● **The problem**
Show me every line in the listing that has the word "Fixpoint".

━━━━━ Input data ━━━━━

(* ===== verification/AdminText.v ===== *)
(** * Texts and measures of the admin panel

    The pure helpers of [web/components/admin/AdminPanel.tsx]: redaction of
    secrets in messages, the image digest pattern, the fleet health index,
    relative times and durations, the seed of the configuration form.  A
    regular expression of the sources is the function that matches it at the
    head of a string; the theorems give its meaning as a language. *)
From S2P Require Export AdminLib JsNumber.

(** ** [s.replace(/.../g, ...)]

    [m s] matches at the head of [s]: the replacement and the number of units
    matched, at least one.  [replace_from m k s] first drops the [k] units
    that a match has consumed. *)
Fixpoint replace_from (m : jstr → option (jstr * nat)) (skip : nat) (s : jstr) : jstr :=
  match s with
  | [] => []
  | c :: s' =>
      match skip with
      | S k => replace_from m k s'
      | O =>
          match m s with
          | Some (out, n) => out ++ replace_from m (n - 1) s'
          | None => c :: replace_from m 0 s'
          end
      end
  end.

Definition replace_all (m : jstr → option (jstr * nat)) (s : jstr) : jstr := replace_from m 0 s.

(** The number of leading units in a class: a greedy [[...]*]. *)
Fixpoint run_length (p : Z → bool) (s : jstr) : nat :=
  match s with
  | [] => O
  | c :: s' => if p c then S (run_length p s') else O
  end.

Definition is_alnum (c : Z) : bool :=
  ((48 <=? c) && (c <=? 57)) || ((65 <=? c) && (c <=? 90)) || ((97 <=? c) && (c <=? 122)).
Definition is_hex (c : Z) : bool :=
  ((48 <=? c) && (c <=? 57)) || ((65 <=? c) && (c <=? 70)) || ((97 <=? c) && (c <=? 102)).

(** A word of a pattern with the flag [i]; the words of the sources are ASCII. *)
Definition word_at (w s : jstr) : bool := starts_with w (lower_unit <$> take (length w) s).

(** ** Redaction *)

(** [password|secret|token|private[_ -]?key|ssh[_ -]?password] *)
Definition secret_words : list jstr :=
  [§"password"; §"secret"; §"token";
   §"private_key"; §"private key"; §"private-key"; §"privatekey";
   §"ssh_password"; §"ssh password"; §"ssh-password"; §"sshpassword"].

Definition secret_at (s : jstr) : option nat := length <$> find_first (λ w, word_at w s) secret_words.

Definition equals_sign (c : Z) : bool := c =? 61.

(** Neither a comma, white space nor a quote. *)
Definition value_unit (c : Z) : bool :=
  negb ((c =? 44) || is_space c || (c =? 34) || (c =? 39)).

Definition redacted : jstr := §"=[redacted]".

Definition secret_match (s : jstr) : option (jstr * nat) :=
  n ← secret_at s;
  let rest := drop n s in
  let eq := match rest with c :: _ => if equals_sign c then 1%nat else O | [] => O end in
  Some (take n s ++ redacted, (n + eq + run_length value_unit (drop eq rest))%nat).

━━━━━

● **Output of the exercise**
Fixpoint replace_from (m : jstr → option (jstr * nat)) (skip : nat) (s : jstr) : jstr :=
Fixpoint run_length (p : Z → bool) (s : jstr) : nat :=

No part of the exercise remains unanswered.